Nothing. He stared blankly at me, oblivious to how much bigger my rack was than his rack. I had to throw windfall Spartans at him to get him moving over to the neighbour's back yard. (Credit to Sina for suggesting that I shout 'This is Spartan!' while doing so.)
I'm undecided now which I should do. Get a new elastic for my Wrist Rocket slingshot and add some oomph to the Spartans, or look in the attic for Chris's old Supersoakers and keep one by the back door?
No raccoons under the house this year, but Momma and a trio of young ones did come prowling (Momma) and wobbling (young 'uns) along the top of the fence while I was picking blackberries. Momma gave me a growl so I growled back, she for the kits, me for the garden.
A few days later I was sitting in the kitchen with the cat on my lap when a half-grown raccoon wandered in through the open back door. I thought at first it was a neighbour cat (there's a creamsicle-coloured one that came right up the stairs not long ago) but it was awfully leggy for a cat.
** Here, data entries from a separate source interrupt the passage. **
Lemma execute_done_exact worker last received result :
  result_wf result ->
  let '(r', closed, killed) := execute_done (Some worker) last received result in
  result_wf r' /\ closed ++ owned r' = owned result /\ killed = (match last with WaitedRunning => Some worker | _ => None end) /\
  (last = WaitedExited 0 \/ last = WaitedRunning /\ received = true -> r' = result) /\
  (last <> WaitedExited 0 -> last <> WaitedRunning \/ received = false -> res_status r' = KSD_STATUS_UNAVAILABLE).
Proof.
  intros Hwf. unfold execute_done.
  pose proof (error_conserves result KSD_STATUS_UNAVAILABLE 0 (cstr "capture worker did not terminate") Hwf) as H1.
  pose proof (error_conserves result KSD_STATUS_UNAVAILABLE 0 (cstr "capture worker terminated unexpectedly") Hwf) as H2.
  destruct last as [|status|].
  - destruct received.
    + split; [done|]. split; [done|]. split; [done|]. split; [done|]. by intros _ [?|?].
    + destruct (ksd_result_error _ _ _ _) as [r c]. destruct H1 as (? & -> & -> & ?). rewrite app_nil_r. split; [done|]. split; [done|]. split; [done|].
      split; [by intros [?|[_ ?]]|done].
  - destruct (Z.eq_dec status 0) as [->|Hne]; [by split; [|split; [|split; [|split]]]|].
    assert (E : (match status with 0 => (result, [], None) | _ =>
      let '(result, closed) := ksd_result_error result KSD_STATUS_UNAVAILABLE 0 (Some (cstr "capture worker terminated unexpectedly")) in (result, closed, None) end)
      = (let '(result, closed) := ksd_result_error result KSD_STATUS_UNAVAILABLE 0 (Some (cstr "capture worker terminated unexpectedly")) in (result, closed, @None Z)))
      by (by destruct status). rewrite E.
    clear H1. destruct (ksd_result_error _ _ _ _) as [r c]. destruct H2 as (? & -> & -> & ?). rewrite app_nil_r. split; [done|]. split; [done|]. split; [done|].
    split; [by intros [[= ->]|[? _]]|done].
  - clear H1. destruct (ksd_result_error _ _ _ _) as [r c]. destruct H2 as (? & -> & -> & ?). rewrite app_nil_r. split; [done|]. split; [done|]. split; [done|].
    split; [by intros [?|[? _]]|done].
Qed.
End launching.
I spoke to it. Unlike the deer, it scampered off when spoken to. Our cat remained oblivious on my lap.
Meanwhile the crows clatter around on the roof in a suggestively thuggish fashion, and occasionally descend to accept offerings of catfood (not offered to them originally, but they'll overlook that little misunderstanding. This time.)
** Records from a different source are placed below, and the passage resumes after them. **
Lemma serve_loop_accepted turns : forall stream current ok events,
  opens -> serve_loop display session_pid turns stream current = Some (ok, events) ->
  serve_accepts (is_open current, false) events = Some (false, false).
Proof.
  induction turns as [|turn turns IH]; intros stream current ok events Ho; cbn [serve_loop]; [done|].
  destruct (ksd_read_all (sv_header turn) _ _ _) as [[[header stream'] rest]|]; [|done].
  destruct header as [header|]; [|intros [= <- <-]; apply (serve_end_accepted true)].
  destruct (serve_header header) as [n|]; [|intros [= <- <-]; apply (serve_end_accepted true)].
  match goal with |- (let* _ := ?r in _) = _ -> _ => destruct r as [[body stream'']|]; [|done] end.
  destruct body as [body|]; [|intros [= <- <-]; apply (serve_end_accepted true)].
  destruct (serve_request _ _ _ _ _) as [[[ended current'] events']|] eqn:Er; [|done].
  apply serve_request_accepted in Er; [|done]. destruct ended as [ended|].
  - cbn [serve_end]. intros [= <- <-]. rewrite serve_accepts_app, Er. apply (serve_end_accepted ended).
  - destruct (serve_loop _ _ _ _ _) as [[ok' more]|] eqn:El; [|done]. intros [= <- <-]. rewrite serve_accepts_app, Er. by eapply IH.
Qed.

(** A request the authority's relay may send to a worker. *)
Definition servable (f : ksd_frame) : Prop :=
  frame_wf f /\ fr_magic f = public_magic /\ fr_major f = KSD_PROTOCOL_MAJOR /\ fr_minor f = KSD_PROTOCOL_MINOR /\
  fr_flags f = 0 /\ fr_request_id f <> 0 /\ fr_payload_length f <= KSD_CAPTURE_WORKER_MAX_REQUEST.

(** What of it is read. *)
Definition request_read (f : ksd_frame) : ksd_frame :=
  mk_frame [x00; x00; x00; x00] 0 0 (fr_opcode f) 0 (fr_payload_length f) (fr_request_id f) (fr_payload f).

(** The reads of a turn do not fail and go on until the request is there. *)
Definition turn_reads (turn : serve_turn) (f : ksd_frame) : Prop :=
  flowing (sv_header turn) /\ KSD_FRAME_HEADER_SIZE <= zlen (List.filter moves (sv_header turn)) /\
  flowing (sv_body turn) /\ fr_payload_length f <= zlen (List.filter moves (sv_body turn)).

Lemma serve_header_frame f :
  servable f -> serve_header (encode_frame_header f) = Some (fr_payload_length f) /\
  ksd_decode_u16 (zdrop KSD_FRAME_OPCODE_OFFSET (encode_frame_header f)) = fr_opcode f /\
  ksd_decode_u64 (zdrop KSD_FRAME_REQUEST_ID_OFFSET (encode_frame_header f)) = fr_request_id f.
Proof.
  intros ((Hh & _ & _) & Hm & Hmaj & Hmin & Hfl & Hid & Hlen).
  destruct (header_words f Hh) as (Em & E1 & E2 & E3 & E4 & E5 & E6). split; [|done]. unfold serve_header.
  rewrite Em, E1, E2, E4, E5, E6, Hm, Hmaj, Hmin, Hfl. change (bytes_eqb public_magic public_magic) with true. rewrite !Z.eqb_refl.
  replace (KSD_CAPTURE_WORKER_MAX_REQUEST <? fr_payload_length f) with false by lia. by replace (fr_request_id f =? 0) with false by lia.
Qed.

(** Every request on the stream is served, in order, and nothing else. *)
Lemma serve_loop_all served : AllocTotal AL -> forall last current,
  Forall (fun '(turn, f) => servable f /\ turn_reads turn f) served -> sv_header last = [PlainEnd] ->
  serve_loop display session_pid (map fst served ++ [last]) (concat (map (fun '(_, f) => frame_bytes f) served)) current =
  serve_all (map (fun '(turn, f) => (turn, request_read f)) served) current.
Proof.
  intros HA last current Hs Hlast. revert current. induction Hs as [|[turn f] served [Hf (Hh & Hhn & Hb & Hbn)] Hs IH]; intros current.
  - cbn [map app concat serve_loop serve_all]. rewrite Hlast. reflexivity.
  - cbn [map app concat serve_loop serve_all fst]. pose proof Hf as (Hwf & _). pose proof Hwf as (Hhw & Hpl & Hnone).
    pose proof (zlen_header f (proj1 Hhw)) as Hhl. unfold frame_bytes at 1. rewrite <- app_assoc.
    destruct (read_all_completes (sv_header turn) KSD_FRAME_HEADER_SIZE
      (encode_frame_header f ++ default [] (fr_payload f) ++ concat (map (fun '(_, f) => frame_bytes f) served)) [])
      as (calls & -> & _); [done|change (zlen (@nil byte)) with 0; rewrite zlen_app; pose proof (zlen_nonneg (default [] (fr_payload f) ++ concat (map (fun '(_, f) => frame_bytes f) served))); unfold KSD_FRAME_HEADER_SIZE in *; lia
        |change (zlen (@nil byte)) with 0; lia|].
    rewrite app_nil_l, <- Hhl, ztake_app_l, zdrop_app_l. destruct (serve_header_frame f Hf) as (-> & Eo & Ei).
    assert (Hreq : serve_frame (encode_frame_header f) (fr_payload f) (fr_payload_length f) = request_read f) by (unfold serve_frame; by rewrite Eo, Ei).
    destruct (Z.eqb_spec (fr_payload_length f) 0) as [E0|E0].
    + rewrite (frame_payload_none f Hwf E0) in *. cbn [default from_option app]. rewrite Hreq.
      destruct (serve_request _ _ _ _ _) as [[[[ended|] current'] events]|]; [done| |done]. by rewrite IH.
    + destruct (frame_payload_some f Hwf E0) as (p & Hp & Hpz). rewrite Hp in *. cbn [default from_option id]. replace (negb (alloc_ok _)) with false by by rewrite HA.
      destruct (read_all_completes (sv_body turn) (fr_payload_length f) (p ++ concat (map (fun '(_, f) => frame_bytes f) served)) [])
        as (calls' & -> & _); [done|change (zlen (@nil byte)) with 0; rewrite zlen_app; pose proof (zlen_nonneg (concat (map (fun '(_, f) => frame_bytes f) served))); pose proof (zlen_nonneg p); lia
          |change (zlen (@nil byte)) with 0; lia|].
      rewrite app_nil_l, <- Hpz, ztake_app_l, zdrop_app_l, Hpz, Hreq.
      destruct (serve_request _ _ _ _ _) as [[[[ended|] current'] events]|]; [done| |done]. by rewrite IH.
Qed.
So far last year's woodpecker, the one that wanted into the house, hasn't renewed its efforts. There's been one in next-door's oak tree, knocking delicately at outlying branches in rattling concert with one I couldn't see that might have been in the other oak tree cater-corner. I hope it wasn't after some part of the garage.
Here's a damp bee, my one successful capture of a bee in pixels, because normally they move too fast. This one was resting up on a gallica rose just at sunrise, with the look of someone who'd partied all night and wasn't quite sure where he'd woken up.
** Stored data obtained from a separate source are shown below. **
(** A registration up to its answer: whether it is registered, and then as which backend
    and to serve what, the registry and the descriptors closed.  [None] while the calls
    have not come to an end. *)
Definition admit_registration (run : backend_run) (state : registry) (descriptor : Z) : option (option (Z * Z) * registry * list Z) :=
  let deadline := br_now run + KSD_BACKEND_REGISTRATION_TIMEOUT_MS in
  let* received := ksd_receive_fd_until KSD_BACKEND_REGISTRATION_SIZE deadline (br_headers run) in
  match rcv_result received with
  | None => Some (None, state, rcv_closed received)
  | Some (record, provider_fd) =>
    let refused := Some (None, state, rcv_closed received ++ close_descriptor provider_fd) in
    match (let* (backend, advertised) := registration_fields record provider_fd in
           guard* (provider_fd <? 0) || provider_fd_valid provider_fd (br_socket run provider_fd) peer_pid peer_uid in
           let* identity := trusted_backend_peer owner peer_uid peer_pid backend (br_authority run) (br_peer run) (br_captured run)
             (br_resolved run) (br_wayland run) in
           Some (backend, advertised, identity)) with
    | None => refused
    | Some (backend, advertised, identity) =>
      let* provider := registration_provider run deadline backend in
      match provider with
      | None => refused
      | Some provider =>
        let '(registered, state') := register_backend state descriptor peer_uid backend identity provider advertised provider_fd (br_fresh run) in
        if (registered : bool) then Some (Some (backend, advertised), state', rcv_closed received) else refused
      end
    end
  end.

(** One turn of the watch: what poll says, and which backend is registered by then. *)
Record watch_turn := mk_watch { wt_poll : poll_outcome; wt_registered : Z }.
Definition watch_events : Z := Z.lor POLLIN (Z.lor POLLRDHUP (Z.lor POLLHUP (Z.lor POLLERR POLLNVAL))).
(** The watch ends; [None] while it has not. *)
Fixpoint watch_registration (backend : Z) (turns : list watch_turn) : option unit :=
  match turns with
  | [] => None
  | turn :: turns =>
    match wt_poll turn with
    | PollIntr => watch_registration backend turns
    | PollFailed => Some tt
    | PollTimedOut => if negb (wt_registered turn =? backend) then Some tt else watch_registration backend turns
    | PollReady revents =>
      if negb (wt_registered turn =? backend) || negb (Z.land revents watch_events =? 0) then Some tt
      else watch_registration backend turns
    end
  end.

Definition send_backend_ack (deadline status backend accepted : Z) (turns : list io_turn) : option (bool * list byte) :=
  let* (ok, sent, _) := transfer_send deadline turns (ksd_backend_ack_encode status backend accepted) [] in Some (ok, sent).

(** A connection of a daemon from its message to its end: the registry, what was sent,
    and the descriptors closed.  [others] is what the other threads make of the registry
    until the watch ends. *)
Definition handle_backend_connection (run : backend_run) (turns : list watch_turn) (others : registry -> registry)
    (state : registry) (descriptor : Z) : option (registry * list byte * list Z) :=
  if br_now run =? 0 then Some (state, [], [])
  else
    let deadline := br_now run + KSD_BACKEND_REGISTRATION_TIMEOUT_MS in
    let* (admitted, state, closed) := admit_registration run state descriptor in
    match admitted with
    | None =>
      let* (_, sent) := send_backend_ack deadline KSD_BACKEND_ACK_REJECTED KSD_BACKEND_NONE 0 (br_ack run) in
      Some (state, sent, closed)
    | Some (backend, advertised) =>
      let* (ok, sent) := send_backend_ack deadline KSD_BACKEND_ACK_ACCEPTED backend advertised (br_ack run) in
      if negb ok then
        let '(state, closed') := unregister_backend state peer_uid descriptor in Some (state, sent, closed ++ closed')
      else
        let* _ := watch_registration backend turns in
        let '(state, closed') := unregister_backend (others state) peer_uid descriptor in
        Some (state, sent, closed ++ closed')
    end.
End registering.

(** ** The daemon's end *)

(** *** What it can serve *)

Record ksd_wayland_features := mk_features {
  data_control : bool; toplevel_list : bool; toplevel_control : bool; toplevel_active : bool; toplevel_focus : bool;
  toplevel_close : bool; toplevel_state : bool; toplevel_geometry : bool; toplevel_kill : bool; toplevel_opacity : bool;
  toplevel_above : bool; toplevel_events : bool; display_list : bool; work_area : bool; screencopy : bool;
  toplevel_capture : bool; absolute_pointer : bool; cursor_position : bool; keyboard_keymap : bool;
}.

(** [features] is what the compositor has, [None] when it cannot be reached; [portal],
    whether the portal captures the desktop. *)
Definition probe_generic_operations (features : option ksd_wayland_features) (portal : bool) : Z :=
  match features with
  | None => 0
  | Some features =>
    let when (feature : ksd_wayland_features -> bool) (operations : list Z) := if feature features then operations else [] in
    flags
      (when data_control [KSD_OPERATION_CLIPBOARD_MIMETYPES; KSD_OPERATION_CLIPBOARD_CONTENT; KSD_OPERATION_CLIPBOARD_TEXT]
       ++ when toplevel_list [KSD_OPERATION_WINDOW_LIST; KSD_OPERATION_WINDOW_HANDLES; KSD_OPERATION_WINDOW_QUERY]
       ++ when toplevel_active [KSD_OPERATION_WINDOW_ACTIVE] ++ when toplevel_focus [KSD_OPERATION_WINDOW_FOCUS]
       ++ when toplevel_close [KSD_OPERATION_WINDOW_CLOSE] ++ when toplevel_state [KSD_OPERATION_WINDOW_SET_STATE]
       ++ when toplevel_geometry [KSD_OPERATION_WINDOW_MOVE_RESIZE; KSD_OPERATION_WINDOW_RAISE; KSD_OPERATION_WINDOW_LOWER;
                                  KSD_OPERATION_WINDOW_AT_POINT]
       ++ when toplevel_kill [KSD_OPERATION_WINDOW_KILL] ++ when toplevel_opacity [KSD_OPERATION_WINDOW_SET_OPACITY]
       ++ when toplevel_above [KSD_OPERATION_WINDOW_SET_ABOVE] ++ when toplevel_events [KSD_OPERATION_WINDOW_WATCH]
       ++ when display_list [KSD_OPERATION_DISPLAY_LIST] ++ when work_area [KSD_OPERATION_WORK_AREA]
       ++ when screencopy [KSD_OPERATION_CAPTURE_AREA] ++ when toplevel_capture [KSD_OPERATION_CAPTURE_WINDOW]
       ++ (if portal then [KSD_OPERATION_CAPTURE_DESKTOP] else [])
       ++ when absolute_pointer [KSD_OPERATION_MOUSE_MOVE_ABSOLUTE] ++ when cursor_position [KSD_OPERATION_CURSOR_POSITION]
       ++ when keyboard_keymap [KSD_OPERATION_KEYBOARD_STATE])
  end.

Definition probe_keyboard_keymap (features : option ksd_wayland_features) : bool :=
  match features with Some features => keyboard_keymap features | None => false end.

Definition requested_operations (backend : Z) (features : option ksd_wayland_features) (portal : bool) : Z :=
  let requested := if backend =? KSD_BACKEND_GENERIC then probe_generic_operations features portal else ksd_backend_operations backend in
  if negb (backend =? KSD_BACKEND_GENERIC) && negb (backend =? KSD_BACKEND_X11) && negb (probe_keyboard_keymap features)
  then Z.ldiff requested KSD_OPERATION_KEYBOARD_STATE else requested.

(** *** The run of the script *)

Definition hex_digits : list byte := cstr "0123456789abcdef".
(** The digits of the bytes read. *)
Definition generation_text (bytes : list byte) : list byte :=
  concat (map (fun b => [nth (Z.to_nat (Z.shiftr (b2z b) 4)) hex_digits x00; nth (Z.to_nat (Z.land (b2z b) 15)) hex_digits x00]) bytes).
(** [source] is what the random source gives, [None] when it cannot be opened. *)
Definition issue_generation (source : option (list byte)) (calls : list plain_outcome) : option (option (list byte)) :=
  match source with
  | None => Some None
  | Some stream =>
    let* (bytes, _, _) := ksd_read_all calls (KSD_KWIN_GENERATION_HEX / 2) stream [] in
    Some (match bytes with Some bytes => Some (generation_text bytes) | None => None end)
  end.

(** *** The session it was started into *)

Definition session_identity : list (list byte) :=
  [cstr "WAYLAND_DISPLAY"; cstr "DISPLAY"; cstr "XAUTHORITY"; cstr "HYPRLAND_INSTANCE_SIGNATURE"; cstr "XDG_CURRENT_DESKTOP";
   cstr "XDG_SESSION_TYPE"; cstr "XDG_STATE_HOME"].

Definition identity_value (env : process_environment) (name : list byte) : option (list byte) :=
  let* value := env name in guard* negb (bytes_eqb value []) in Some value.

(** [copies] is which values there is memory to keep. *)
Definition keep_exec_identity (copies : list byte -> bool) (env : process_environment) : list (option (list byte)) :=
  map (fun name => let* value := identity_value env name in guard* copies value in Some value) session_identity.

Definition exec_environment_current (exec_identity : list (option (list byte))) (env : process_environment) : bool :=
  forallb (fun '(own, name) =>
             match own, identity_value env name with
             | None, None => true
             | Some own, Some live => bytes_eqb own live
             | _, _ => false
             end) (zip exec_identity session_identity).

(** What the user manager and the session bus answer at one time: the manager's
    environment, the assignments there is memory for, the names that have an owner, and,
    when the build enables the extension by itself, those that have one afterwards. *)
Record session_turn := mk_session_turn {
  sr_block : option (list (list byte)); sr_setenv : list byte -> bool; sr_owners : list byte -> bool;
  sr_enabled : option (list byte -> bool);
}.

Definition ksd_backend_refresh_session_environment (turn : session_turn) (env : process_environment) : bool * process_environment :=
  match sr_block turn with
  | Some block => ksd_backend_apply_session_environment (sr_setenv turn) block env
  | None => (false, env)
  end.

Definition resolve (env : process_environment) (owners : list byte -> bool) : Z := ksd_backend_resolve (read_own_session_facts env) owners.
(** The owners once the extension was enabled, if the build does that. *)
Definition owners_enabled (turn : session_turn) : list byte -> bool := default (sr_owners turn) (sr_enabled turn).

Definition backend_is_current (exec_identity : list (option (list byte))) (backend : Z) (turn : session_turn) (env : process_environment)
    : bool * process_environment :=
  let '(_, env) := ksd_backend_refresh_session_environment turn env in
  if negb (exec_environment_current exec_identity env) then (false, env)
  else
    let current := resolve env (owners_enabled turn) in
    (if backend =? KSD_BACKEND_GENERIC then current =? KSD_BACKEND_NONE else current =? backend, env).

(** *** Registering *)

Definition registration_message (backend requested provider_fd : Z) : list byte :=
  let message := repeat x00 (Z.to_nat KSD_BACKEND_REGISTRATION_SIZE) in
  let message := store 0 ksd_backend_registration_magic message in
  let message := store 4 (ksd_encode_u16 KSD_BACKEND_REGISTRATION_VERSION) message in
  let message := store 6 (ksd_encode_u16 (if 0 <=? provider_fd then KSD_BACKEND_FLAG_PROVIDER_FD else 0)) message in
  let message := store 8 (ksd_encode_u32 backend) message in
  store 16 (ksd_encode_u64 requested) message.

(** The sends and the reads of the registration, and what the authority answers. *)
Record register_run := mk_register {
  rr_features : option ksd_wayland_features; rr_portal : bool;
  rr_sends : list (option Z); rr_plain : list plain_outcome; rr_transfer : list io_turn; rr_reply : list io_turn; rr_stream : list byte;
}.

(** The operations accepted, [None] within when the registration failed, and what was
    sent. *)
Definition register_backend (descriptor backend deadline provider_fd : Z) (run : register_run) : option (option Z * list byte) :=
  let requested := requested_operations backend (rr_features run) (rr_portal run) in
  let message := registration_message backend requested provider_fd in
  let* (ok, sent) :=
    (if 0 <=? provider_fd then ksd_send_with_fd descriptor (rr_sends run) (rr_plain run) message provider_fd
     else let* (ok, sent, _) := transfer_send deadline (rr_transfer run) message [] in Some (ok, sent)) in
  if negb ok then Some (None, sent)
  else
    let* (got, _, _) := transfer_recv deadline KSD_BACKEND_REGISTRATION_SIZE (rr_reply run) (rr_stream run) [] in
    Some (match got with TransferDone reply => ksd_backend_ack_parse reply backend requested | _ => None end, sent).

(** *** Its life *)

Definition KSD_BACKEND_STARTUP_ATTEMPTS : Z := 24.

(** Waiting for a graphical session: whether its environment was imported. *)
Fixpoint wait_session (turns : list session_turn) (env : process_environment) : option (bool * process_environment * list session_turn) :=
  match turns with
  | [] => None
  | turn :: turns =>
    let '(imported, env) := ksd_backend_refresh_session_environment turn env in
    if imported then Some (true, env, turns)
    else if negb (resolve env (sr_owners turn) =? KSD_BACKEND_NONE) then Some (false, env, turns)
    else
      match sr_enabled turn with
      | Some owners => if negb (resolve env owners =? KSD_BACKEND_NONE) then Some (false, env, turns) else wait_session turns env
      | None => wait_session turns env
      end
  end.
The blackberries may be done, with only one pie and a large ziplock bag frozen. They looked promising, but perhaps because of the dry summer, most of the berries are small and of the sort that doesn't want to detach from the stem. Oddly, the bushes have swapped qualities this year, with the nice fat berries coming from the bush that last year produced small tight berries.
The young greengage tree produced a crop this year. Are greengages normally the size of cherries? It did make them easier to pit, with my new cherry pitter, but it wasn't going to make much jam.